実際の所、彼が人前に姿を現すことは滅多にない。
外敵へ脅威を示すヴァンデライト家と違い、内側を守る者として秘密裏に敵を始末するためだ。
言わば、ゴミ処理係。
王宮内部でもセルバの活動を把握する者は、国王を除いても数える程度しかいない。
故に彼が決闘を臨んだことに、スヴェンは疑問を抱いた。
「では今回の決闘は、どういった風の吹き回しで?」
「そんなモノは分かり切っているだろう!? セルバリウス殿も考えを改めたのだ! お前を当主として認める訳にはいかないと! 実の父の栄誉すら足蹴にする男に、当主たる資格などないのだからな!」
ピエールは断言する。
王家を守護する者として、貴族たる資格のない者を成敗するのだと。
だがセルバは笑みを崩さないまま、視線を向けた。
「何かの勘違い、ですかな。
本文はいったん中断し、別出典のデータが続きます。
Lemma audited_tick_records_every_action_witness :
  let sink := InMemorySink_sink toy_canonical toy_hash in
  let clock := mkMockClock 9 200 in
  exists o sink', action_count o = 3%nat /\
    (exists new, load_chain_mut sink' = Ok ([] ++ new) /\ length new = action_count o /\
     Forall2 (fun r e => carries r e (now_unix_millis clock)) new (audit_entries_for o "s") /\
     verify_chain toy_canonical toy_hash ([] ++ new) = Ok tt).
Proof.
  intros sink clock.
  set (run := tick_and_audit demo_loop (mkInMemorySink []) clock "s").
  exists (tick demo_loop clock).2, run.1.2. split; [vm_compute; reflexivity|].
  apply (audited_tick_records_every_action (D := InMemorySink) toy_canonical toy_hash
           (SinkLaws0 := InMemorySink_laws toy_canonical toy_hash)
           demo_loop run.1.1 (mkInMemorySink []) run.1.2 clock "s" (tick demo_loop clock).2 []).
  - split; [constructor|]. intros i r Hr. discriminate Hr.
  - apply Forall_true. intros e. exact I.
  - reflexivity.
  - vm_compute. reflexivity.
Defined.

End Run.
(* ===== verification/WardenLive.v ===== *)
(** * WardenLive: the running watchdog

    Models what [src/crates/warden/src/run.rs] adds to the pure loop of [Warden]: the
    settings, the observation and the kills over a live connection ([PgActivitySource],
    [PgKiller]), the loop that runs for ever, and [main.rs] up to it.  The connection is a
    class of the three queries the warden makes; what the server answers to them is stated
    as laws over its table of sessions.  A list of clock readings stands for the
    iterations of the loop. *)

From stdpp Require Import pretty.
From S2P Require Import Prelude Text Session Policy Config AuditChain AuditSink Warden.

Module WardenLive.
Import Config(DsnTarget, mkDsn, PolicyConfig, PolicyError, TargetResolutionError, ResolvedTarget, mkResolver, resolve,
  load_from_yaml, primary, r_host, r_port, r_database).
Import AuditSink WardenModel Thresholds Poller Session.Clock.

(** ** The settings *)

Inductive StartError : Type :=
| NoPolicyPath
| PolicyUnreadable (path e : string)
| ThresholdsInvalid (path : string) (e : ThresholdError)
| PolicyInvalid (path : string) (e : PolicyError)
| Unresolved (e : TargetResolutionError)
| SecretRequired (key : string)
| ConnectFailed (e : string).

Record WardenSettings : Type := mkSettings {
  ws_host : string;
  ws_port : string;
  backend_db : string;
  audit_db : string;
  admin_role : string;
  admin_password : string;
  writer_role : string;
  writer_password : string
}.
(* ===== verification/Conn.v ===== *)
(** * Conn: the Postgres connections of the write path

    Models [src/crates/clone-orchestrator/src/conn.rs]: the rehearsal backend
    [PgRehearsal], the apply connection [PgApplyConn] and the revert connection
    [PgRevertConn], as instances of the traits [Rehearsal], [ApplyConn] and [RevertConn].

    The [postgres] client is the class [Client] over the state of the session: a call takes
    the SQL text and the parameters and answers rows or an error.  Its methods are split by
    the row type the code reads, so that the conversions of [Row::get] belong to the client;
    key columns are not null and read through their type.  The SQL texts are those of the
    source with their white space normalised.  The assignments of a parsed [UPDATE] are the
    parameter [assignments] ([sqlparser]). *)

From Stdlib Require Import ZifyBool.
From stdpp Require Import pretty.
From S2P Require Import Prelude Text Predicate PkChecksum Inverse Session BlastRadius DryRun Apply Revert.

Module Conn.
Import Clock PkChecksum BlastRadius Apply Revert.
Import DryRun(WriteKind, WUpdate, WDelete, WriteKind_eq_dec, AffectedTable, mkAffectedTable, RelationEffect,
              mkRelationEffect, Measurement, mkMeasurement, Rehearsal).

(** ** The client *)

Inductive SqlVal : Type :=
| SqlInt (z : Z)
| SqlText (s : string)
| SqlOptText (s : option string)
| SqlBytes (b : list byte).

#[global] Instance SqlVal_eq_dec : EqDecision SqlVal.
Proof. solve_decision. Defined.

(** [postgres::Error]: its SQLSTATE, if the server sent one, and its text. *)
Record PgError : Type := mkPgError { sqlstate : option string; error_text : string }.

Definition QUERY_CANCELED : string := "57014".
Definition T_R_SERIALIZATION_FAILURE : string := "40001".

(** A value of a key column, by the column's type. *)
Inductive KeyCell : Type :=
| KInt2 (z : Z) | KInt4 (z : Z) | KInt8 (z : Z)
| KText (s : string)
| KBytea (b : list byte)
| KOther (text : option string).

(** A value of any column, by the column's type; [IOther] carries the type's name. *)
Inductive ImageCell : Type :=
| IInt2 (z : option Z) | IInt4 (z : option Z) | IInt8 (z : option Z)
| IText (s : option string)
| IBytea (b : option (list byte))
| IOther (type_name : string).

(** A column of a returned row: its name and what reading it answers. *)
Record Column : Type := mkColumn { col_name : string; cell : ImageCell; read_error : option string }.
(* ===== verification/Applyd.v ===== *)
(** * Applyd: the apply service

    Models [src/crates/applyd]: the wire vocabulary ([protocol.rs], Module [Protocol]),
    the service that holds the lifecycle of a write ([service.rs], Module [Service]) and
    the daemon's dispatch of a request line ([main.rs], Module [Daemon]).

    The service composes [DryRun], [Approval] and [GrantedApply] over one audit sink,
    which it shares with its approval flow.  A panic (an overflow of the fallback total,
    or of the request counter) is [None]; each is raised before the operation changes the
    service.  The parameters are those of the components. *)

From Stdlib Require Import SpecFloat.
From stdpp Require Import pretty.
From S2P Require Import Prelude Text Config Predicate PkChecksum Inverse Session BlastRadius Policy Intent.
From S2P Require Import DryRun Apply Grant GrantedApply AuditChain AuditSink Messages Approval.

(** ** The wire vocabulary *)

Module Protocol.

Definition JSONRPC_VERSION : string := "2.0".

Record BlockData : Type := mkBlock { block_code : string; remedy : string; retryable : bool }.
Record RpcError : Type := mkRpcError { rpc_code : Z; message : string; data : BlockData }.

Definition APP_ERROR_CODE : Z := -32000.
Definition INVALID_REQUEST_CODE : Z := -32600.
Definition METHOD_NOT_FOUND_CODE : Z := -32601.
Definition INVALID_PARAMS_CODE : Z := -32602.

Inductive ErrorCode : Type :=
| ProposalNotFound | Volatile | PkLess | NotRehearsable | ApprovalRequired | GrantRejected | ConfirmMismatch
| BlastDrift | AuditFailed.

#[global] Instance ErrorCode_eq_dec : EqDecision ErrorCode.
Proof. solve_decision. Defined.
Definition column_value (c : SchemaColumn) : Value :=
  object [("schema", Str (sc_schema c)); ("table", Str (sc_table c)); ("column", Str (sc_column c));
          ("data_type", Str (sc_data_type c))].
Definition record_value (v : AuditRecordView) : Value :=
  object [("seq", Num (PosInt (v_seq v))); ("decision", Str (v_decision v)); ("statement_class", Str (v_statement_class v))].

(** [result.get(k).cloned().unwrap_or(Null)]. *)
Definition field (k : string) (v : Value) : Value := default Null (get k v).
Definition f64_value (f : f64) : Value := from_option Num Null (from_f64 f).

Definition verdict_upper (v : Policy.Verdict) : string :=
  match v with
  | Policy.Allow => "ALLOW" | Policy.Escalate => "ESCALATE" | Policy.Hold => "HOLD" | Policy.Block => "BLOCK"
  end.

Section server.
Context {K H C R S : Type} `{Net K H C R S, PgRow R, AuditSink.Sink S}.
Context (to_string : Value -> result string string) (from_str : string -> result string RpcResponse).
Context (json_display : Value -> string) (debug_str : string -> string).
Context (parse_sql : string -> option (list Classifier.Statement)).
Context (visit_expressions : Classifier.Statement -> list Classifier.Expr).

#[local] Abbreviation M := (Calls.M (K:=K) (H:=H) (C:=C)).
#[local] Abbreviation ret := (Calls.ret (K:=K) (H:=H) (C:=C)).
#[local] Notation "'let!' x := m 'in' k" := (Calls.bind m (fun x => k)) (at level 10, x name, m at level 100, k at level 200).

Definition structured_ok (v : Value) : CallToolResult := mkResult [json_display v] (Some v) (Some false).
Definition structured_block (b : BlockContract) : CallToolResult :=
  mkResult [json_display (contract_value b)] (Some (contract_value b)) (Some true).
Definition pass (name detail : string) : CheckResult := mkCheck name Pass detail false.
Definition fail (name detail : string) : CheckResult := mkCheck name Fail detail false.
Definition advisory (name : string) (status : CheckStatus) (detail : string) : CheckResult := mkCheck name status detail true.
Definition is_blocking (c : CheckResult) : bool := negb (ck_advisory c) && negb (bool_decide (ck_status c = Pass)).

Record DoctorReport : Type := mkReport { checks : list CheckResult }.
Definition report_passed (r : DoctorReport) : bool :=
  negb (bool_decide (checks r = [])) && negb (existsb is_blocking (checks r)).

(** [{:>16}]. *)
Definition pad16 (s : string) : string :=
  String.concat EmptyString (repeat " "%string (16 - String.length s)) +:+ s.
Definition newline : string := String (Ascii.ascii_of_nat 10) EmptyString.

Definition render_check (c : CheckResult) : string :=
  let tag := if ck_advisory c && negb (bool_decide (ck_status c = Pass)) then status_str (ck_status c) +:+ " (advisory)"
             else status_str (ck_status c) in
  "  [" +:+ pad16 tag +:+ "] " +:+ ck_name c +:+ ": " +:+ ck_detail c +:+ newline.

Definition render (r : DoctorReport) : string :=
  String.concat EmptyString (map render_check (checks r)) +:+
  (if report_passed r
   then "doctor: PREFLIGHT PASSED — the deterministic floor is in place; safe to point an agent at this database."
   else "doctor: PREFLIGHT FAILED (fail-closed) — do NOT point an agent at this database until every check above passes.").
(** A frame of the backend; its end of stream is the given error. *)
Definition backend_read (closed : string) : M RawFrame := fun w =>
  match read_tagged_frame (backend_in w) with
  | Ok (Some f, rest) => (set_backend_in w rest, Ok f)
  | Ok (None, _) => (w, Err (Failed (SBackend closed)))
  | Err e => (w, Err (Failed (SProtocol e)))
  end.

(** [backend.shutdown().await.ok()]. *)
Definition backend_shutdown : M unit := fun w => (emit w BackendShutdown, Ok tt).

Definition read_monotonic : M C := fun w =>
  let c := clock w in (emit (set_clock w (tick c)) (ClockRead (monotonic_millis c)), Ok c).

Definition frame_bytes (f : RawFrame) : list byte := frame_tagged (frame_tag f) (frame_body f).
Definition forward_to_agent (f : RawFrame) : M unit := agent_write (frame_bytes f).
Definition forward_to_backend (f : RawFrame) : M unit := backend_write (frame_bytes f).

(** ** [recorder.rs] *)

Definition entry_of (role session_id statement_text : string) (d : Decision) (code : string) (reason : option string) :
    NewEntry :=
  mkEntry statement_text d code reason (mkPrincipal role (Some session_id) None)
    (Intent.from_statement role statement_text (Some "proxy"%string)) refs_default.

Definition record (role session_id statement_text : string) (d : Decision) (code : string) (reason : option string) :
    M unit := fun w =>
  let e := entry_of role session_id statement_text d code reason in
  let ts := now_unix_millis (clock w) in
  let w := set_clock w (tick (clock w)) in
  if poisoned w then (w, Err (Failed (SAudit MutexPoisoned)))
  else
    match sink_append (sink w) e ts with
    | (s, Ok _) => (emit (set_sink w s) (Audited e ts), Ok tt)
    | (s, Err err) => (set_sink w s, Err (Failed (SAudit (SinkFailed err))))
    end.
私はピエール殿の意見に従うつもりはありません」
「なっ!?」
「私は内側を守る者として、その実力を知りたい。彼の父、レイヴン・ヴァンデライトに剣を教えた者としても、ね」
父の話を持ち出され、スヴェンの視線が僅かに逸れる。
分かっている事だ。
スヴェンに剣を教えたのは父であり、その父に剣を教えたのはセルバである。
老兵の言葉には、戦いへの高揚以外は感じられない。
するとピエールがたじろぎながらも、反論した。
「セルバリウス殿、今の発言は聞き捨てなりません! 私はこの男と違い、既にバートン家の当主! 軽視される覚えは……!」
「軽視されたくないのであれば、当主である貴方が戦えば良いだけのこと」
「う……!」
「貴方は少し、謙虚さを学ぶべきでしょう。今はまだ成り立て故に見逃されていますが、今のままでは直に思い知ることになりますよ?」
「こ、この私を脅す気ですか……?」
「脅しではありません。言ってしまえばこれは、歳ばかりを喰ってしまった、老い耄れの忠告ですな」
あくまで紳士的に振舞うセルバに、遂にピエールは口を閉じた。
それ以上に騒ぎ立てる程、愚かではないようだ。
苦汁を飲んだような顔をしながらも、居場所を失った事で、背を向けて立ち去っていく。
後に続くように、セルバも一礼だけを残して去っていった。
残りは戦いの中で語り合おうと言わんばかりに。
後方でハラハラしていた従者の心配を余所に、スヴェンはその後ろ姿を目で追う。
「国王近衛隊の『空剣』か。こりゃあ、一撃じゃ終わらねぇかもな……」
さて、どうしたものか。
スヴェンの脳裏には、かつての祈りの服が浮かんでいた。